There are about 80,000 factories manufacturing apparel in India, employing around 1.2 crore workers. Textiles is also among the top three job-creating sectors in India. Any adverse impact on this sector impacts the lower section of society as it mostly employs unskilled labourers.

Fund Managers Under The Pump

SEBI has directed mutual funds to pay a part of the salary to its top employees in the form of units of the schemes they oversee.

As per the guidelines, at least 20% of the salary, perks, bonus, or non-cash compensation of these executives will have to be paid in the form of units of mutual fund schemes. And, units allotted as compensation should also be proportionate to the assets under management of the schemes.

SEBI has introduced this new rule based on the forensic study on Franklin Templeton. The study alleged that some of the top officials of Franklin Templeton and their family members withdrew a part of their investments from some of six stressed schemes of the fund house.
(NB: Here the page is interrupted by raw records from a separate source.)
(** * Vertical slideshow component: a shallow embedding

    The repository ships two variants of one custom element,
    [VerticalSlideshow]:

    - [src/assets/vertical-slideshow.js]  (module [V1] below): scrolls by
      assigning an offset computed from a cached slide height, and keeps
      the thumbnail handlers in a [Map] so that they can be removed;
    - [src/unnamed/part_000]             (module [V2] below): scrolls with
      the slide's [scrollIntoView], snaps on wheel input and offers
      [currentIndex], [next] and [previous].

    The component is modelled by explicit state passing.  A [State] holds
    the refs the code reads and writes ([slides], [thumbnailButtons]), the
    private fields ([#isScrolling], [#scrollTimeout], ...) and the part of
    the host the code talks to: the listener registry, the pending timers,
    the scroll requests issued on the container and the custom events
    dispatched.  Layout measurements, the reduced-motion preference and
    the resolution of URLs against the document are read from an [Env].
    The boxes [getBoundingClientRect] gives are made of doubles, and the
    arithmetic on them is that of IEEE 754 binary64; [offsetHeight] is an
    integer.

    The base class [Component] and the utilities [debounce],
    [prefersReducedMotion] and [scrollIntoView] are external to the
    repository sources; only the bodies that this component hands to them
    are modelled. *)

From Stdlib Require Import ZArith QArith Qabs Qpower Lia SpecFloat.
From stdpp Require Import base option list strings gmap pretty.

Set Warnings "-register-all".
Local Open Scope nat_scope.

(** ** JavaScript numbers used as indices *)

(** An index argument is a JavaScript number.  Finite doubles are rationals
    and every comparison the code performs on them is exact, so a finite
    number is a [Q]; the three non-finite values are kept apart. *)
Inductive JsNum :=
| Fin (q : Q)
| PosInf
| NegInf
| NaN.

Definition num_of_Z (z : Z) : JsNum := Fin (inject_Z z).
Definition num_of_nat (n : nat) : JsNum := num_of_Z (Z.of_nat n).

Definition Qlt_bool (x y : Q) : bool := negb (Qle_bool y x).

(** [x < 0] *)
Definition js_lt0 (x : JsNum) : bool :=
  match x with
  | Fin q => Qlt_bool q 0
  | NegInf => true
  | PosInf | NaN => false
  end.

(** [x >= n] for an array length [n] *)
Definition js_ge_len (x : JsNum) (n : nat) : bool :=
  match x with
  | Fin q => Qle_bool (inject_Z (Z.of_nat n)) q
  | PosInf => true
  | NegInf | NaN => false
  end.

(** [k === x] for the position [k] that [forEach] passes to its callback *)
Definition js_eq_index (k : nat) (x : JsNum) : bool :=
  match x with
  | Fin q => Qeq_bool (inject_Z (Z.of_nat k)) q
  | _ => false
  end.

(** The array position a number denotes as a property key: a non-negative
    integer.  Every other number names a property no array element has. *)
Definition js_array_index (x : JsNum) : option nat :=
  match x with
  | Fin q =>
      if (Z.eqb (Qnum q mod Zpos (Qden q)) 0 && Z.leb 0 (Qnum q))%bool
      then Some (Z.to_nat (Qnum q / Zpos (Qden q)))
      else None
  | _ => None
  end.

(** [arr[x]], [None] standing for [undefined] *)
Definition js_get {A : Type} (arr : list A) (x : JsNum) : option A :=
  match js_array_index x with
  | Some k => arr !! k
  | None => None
  end.

Definition is_integer (q : Q) : Prop := (Qnum q mod Zpos (Qden q) = 0)%Z.

(** Template-literal rendering of a boolean: [`${b}`] *)
Definition string_of_bool (b : bool) : string :=
  if b then "true" else "false".

(** ** JavaScript numbers used as measurements *)

(** A layout measurement is a double.  [spec_float] is the Standard
    Library's model of IEEE 754 numbers; at precision 53 and maximal
    exponent 1024 its operations are those of binary64, rounding to
    nearest, ties to even. *)
Definition float64 : Type := spec_float.

Definition Infinity : float64 := S754_infinity false.

(** The double nearest to an integer literal. *)
Definition f64_of_Z (z : Z) : float64 := binary_normalize 53 1024 z 0 false.

(** [x + y], [x - y], [x / y], [Math.abs(x)] and [x < y] on doubles *)
Definition f64_add : float64 → float64 → float64 := SFadd 53 1024.
Definition f64_sub : float64 → float64 → float64 := SFsub 53 1024.
Definition f64_div : float64 → float64 → float64 := SFdiv 53 1024.
Definition f64_abs : float64 → float64 := SFabs.
Definition f64_lt : float64 → float64 → bool := SFltb.
(** [std::chrono::duration_cast<milliseconds>] from a duration counted in
    ticks of which [ticks_per_ms] make one millisecond: integer division
    truncating toward zero. *)
Definition duration_cast_ms (ticks_per_ms : Z) (d : Z) : Z :=
  Z.quot d ticks_per_ms.

(** [timeout(duration)] and [polling(duration)]. *)
Definition timeout (ticks_per_ms : Z) (duration : Z) : awaitable :=
  of_timeout (duration_cast_ms ticks_per_ms duration) false.

Definition polling (ticks_per_ms : Z) (duration : Z) : awaitable :=
  of_timeout (duration_cast_ms ticks_per_ms duration) true.

(** [std::ratio<num, den>], the period of a duration: a fraction of a
    second, in lowest terms. *)
Record ratio := {
  num : Z;
  den : Z
}.

Definition milli : ratio := {| num := 1; den := 1000 |}.

(** The period of [system_clock::duration]. *)
Definition system_clock_period `{SystemClock} : ratio :=
  {| num := 1; den := 1000 * ticks_per_ms |}.

(** [std::ratio_divide<R1, R2>], in lowest terms. *)
Definition ratio_divide (r1 r2 : ratio) : ratio :=
  let n := num r1 * den r2 in
  let d := den r1 * num r2 in
  {| num := n / Z.gcd n d; den := d / Z.gcd n d |}.

(** The period of [std::common_type] of two durations: the greatest
    common divisor of the two periods. *)
Definition common_period (r1 r2 : ratio) : ratio :=
  {| num := Z.gcd (num r1) (num r2); den := Z.lcm (den r1) (den r2) |}.

(** [std::chrono::duration_cast] from the period [from] to the period
    [to_], on 64-bit counts: the four cases of the conversion factor
    [from / to_]. *)
Definition duration_cast (from to_ : ratio) (count : Z) : Z :=
  let cf := ratio_divide from to_ in
  if bool_decide (num cf = 1) then
    if bool_decide (den cf = 1) then count
    else Z.quot count (den cf)
  else
    if bool_decide (den cf = 1) then wrap64 (count * num cf)
    else Z.quot (wrap64 (count * num cf)) (den cf).

(** [when - system_clock::now()] for a time point [when] whose duration
    has the period [period], and the reading [now] of the system clock:
    both counts are converted to the common type of the two durations
    and subtracted there. *)
Definition time_until `{SystemClock} (period : ratio) (when now : Z) : Z :=
  let cd := common_period period system_clock_period in
  wrap64 (duration_cast period cd when
          - duration_cast system_clock_period cd now).

(** [deadline(when)]. *)
Definition deadline `{SystemClock} (period : ratio) (when now : Z)
    : awaitable :=
  let cd := common_period period system_clock_period in
  let delta := duration_cast cd milli (time_until period when now) in
  of_timeout (Z.max 0 delta) false.

End Awaitable.

(** ** Error kinds

    [arpc/errors.h] is not among the sources; the kinds are the exception
    classes the client names ([errors::cancelled], [errors::try_again],
    [errors::deadline_exceeded], [errors::data_mismatch]) and those listed
    in the spec. *)

Module Errors.

Inductive error_kind :=
| io_error
| data_mismatch
| deadline_exceeded
| cancelled
| try_again
| not_connected
| internal_error.

#[global] Instance error_kind_eq_dec : EqDecision error_kind.
Proof. solve_decision. Defined.

Record exception := { kind : error_kind; what : string }.

#[global] Instance exception_eq_dec : EqDecision exception.
Proof. solve_decision. Defined.

Definition make (k : error_kind) (msg : string) : exception :=
  {| kind := k; what := msg |}.

End Errors.

(** ** Execution contexts ([arpc/context.h]) *)

Module Context.
Import FlatMap.

(** The polymorphic base of context values: [portable_class_name_of] is the
    virtual [portable_class_name()] of [dynamic_base_class]. *)
Class DynamicBase (D : Type) := portable_class_name_of : D → string.

(** A dynamic class [T] deriving from the base: [portable_class_name<T>()],
    a default-constructed [T], the conversion of a [T] to its base and the
    [static_cast] back. *)
Class DynamicClass (D T : Type) `{DynamicBase D} := {
  portable_class_name : string;
  default_constructed : T;
  upcast : T → D;
  static_cast : D → T
}.
Arguments portable_class_name {D} T {_ _}.
Arguments default_constructed {D} T {_ _}.

Section context.
Context {D : Type} `{DynamicBase D}.

(** One context node.  [parent_] is the link along which cancellation
    and deadlines are inherited: [None] for the root and for a shielded
    context.  The children set, the thread-local stack links and the
    mutexes play no part in the operations below and are left out.  Time
    points, durations and the clock readings [now] passed to the
    operations count milliseconds ([context::duration]). *)
#[warnings="-register-all"]
Inductive context := Build_context {
  parent_ : option context;
  cancelled_ : bool;
  deadline_ : option Z;
  data_ : flat_map string D
}.

Definition with_cancelled (b : bool) (c : context) : context :=
  Build_context (parent_ c) b (deadline_ c) (data_ c).
Definition with_deadline (d : option Z) (c : context) : context :=
  Build_context (parent_ c) (cancelled_ c) d (data_ c).
Definition with_data (m : flat_map string D) (c : context) : context :=
  Build_context (parent_ c) (cancelled_ c) (deadline_ c) m.

(** Modelled from the spec: [context(root)], the root of a thread's
    context tree (the constructors are defined in [context.cc], which is
    not among the sources): nothing set, no parent. *)
Definition root : context := Build_context None false None [].

(** Modelled from the spec: "A context is created as a child of the current
    thread-local context (or an explicit parent) ... If shield=true,
    cancellation and deadline propagation from ancestors are severed". *)
Definition new_context (parent : context) (shield : bool) : context :=
  Build_context (if shield then None else Some parent) false None [].

Definition opt_min (a b : option Z) : option Z :=
  match a, b with
  | Some x, Some y => Some (Z.min x y)
  | Some x, None => Some x
  | None, b => b
  end.

(** Modelled from the spec: [deadline()], [context.cc] being absent: "a
    node's effective deadline is the earliest of its own and any
    ancestor's (unless shielded)". *)
Fixpoint deadline (c : context) : option Z :=
  match c with
  | Build_context p _ d _ =>
      opt_min d (match p with Some p' => deadline p' | None => None end)
  end.

(** Modelled from the spec: [deadline_left()], the "remaining duration
    until deadline if any", at clock reading [now]. *)
Definition deadline_left (c : context) (now : Z) : option Z :=
  (λ t, t - now) <$> deadline c.

(** Modelled from the spec: [is_cancelled()] "returns the flag OR (unless
    shielded) any ancestor's flag OR deadline-in-the-past". *)
Fixpoint any_cancelled (c : context) : bool :=
  match c with
  | Build_context p f _ _ =>
      f || (match p with Some p' => any_cancelled p' | None => false end)
  end.

Definition deadline_passed (c : context) (now : Z) : bool :=
  match deadline c with Some t => t <? now | None => false end.

Definition is_cancelled (c : context) (now : Z) : bool :=
  any_cancelled c || deadline_passed c now.

(** Modelled from the spec: [cancel()] "idempotently sets the cancelled
    flag" (the recursion into the children acts on other nodes). *)
Definition cancel (c : context) : context := with_cancelled true c.

(** Modelled from the spec: [set_deadline(t)] / [set_timeout(d)] "records
    an absolute time", the timeout being counted from [now]. *)
Definition set_deadline (when : Z) (c : context) : context :=
  with_deadline (Some when) c.

Definition set_timeout (timeout now : Z) (c : context) : context :=
  set_deadline (now + timeout) c.

(** Modelled from the spec: [data()], the "list-of-values" of the keyed
    data mapping, in the order of the array. *)
Definition data (c : context) : list D := (data_ c).*2.

(** [set_one(t)]: [data_[t.portable_class_name()] = make_shared(t)].  The
    subscript default-inserts an entry for a new key and the assignment
    overwrites its mapped pointer at once. *)
Definition assign (name : string) (v : D) (m : flat_map string D)
    : flat_map string D :=
  let '(it, m') := subscript v name m in
  alter (λ kv, (kv.1, v)) it m'.

Definition set_one (v : D) (c : context) : context :=
  with_data (assign (portable_class_name_of v) v (data_ c)) c.

(** Modelled from the spec: [set_data(new_data)] installs every value of
    the list under its portable type name, as [set_one] does. *)
Definition set_data (new_data : list D) (c : context) : context :=
  foldl (λ acc v, set_one v acc) c new_data.

(** [reset_one<T>()]: [data_.erase(portable_class_name<T>())]. *)
Definition reset_one (T : Type) `{!DynamicClass D T} (c : context) : context :=
  with_data (erase_key (portable_class_name T) (data_ c)).2 c.

(** [get<T>()], a [const] member: it returns the value and the context it
    was called on. *)
Definition get (T : Type) `{!DynamicClass D T} (c : context) : T * context :=
  let it := find (portable_class_name T) (data_ c) in
  if bool_decide (it ≠ end_ (data_ c)) then
    match data_ c !! it with
    | Some kv => (static_cast kv.2, c)
    | None => (default_constructed T, c)
    end
  else (default_constructed T, c).

(** [set(v...)]: [(..., set_one(v))], the values from left to right. *)
Definition set (vs : list D) (c : context) : context :=
  foldl (λ acc v, set_one v acc) c vs.

(** [reset<V...>()]: [(..., reset_one<V>())], the classes from left to
    right; a class of the pack is a type with its [DynamicClass]. *)
Record dynamic_class : Type := {
  class_carrier : Type;
  class_instance : DynamicClass D class_carrier
}.

Definition class_name (V : dynamic_class) : string :=
  @portable_class_name D (class_carrier V) _ (class_instance V).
The withdrawal was done just before the schemes were shut for redemptions on April 23, 2020.

​The new compensation rule will apply to key officials like the fund house’s chief executive officer, chief investment officer, fund manager, research analysts, and chief operation officer among others. With this tweak, the fund managers will have more skin in the game. It will make them more responsible for the fund that they handle.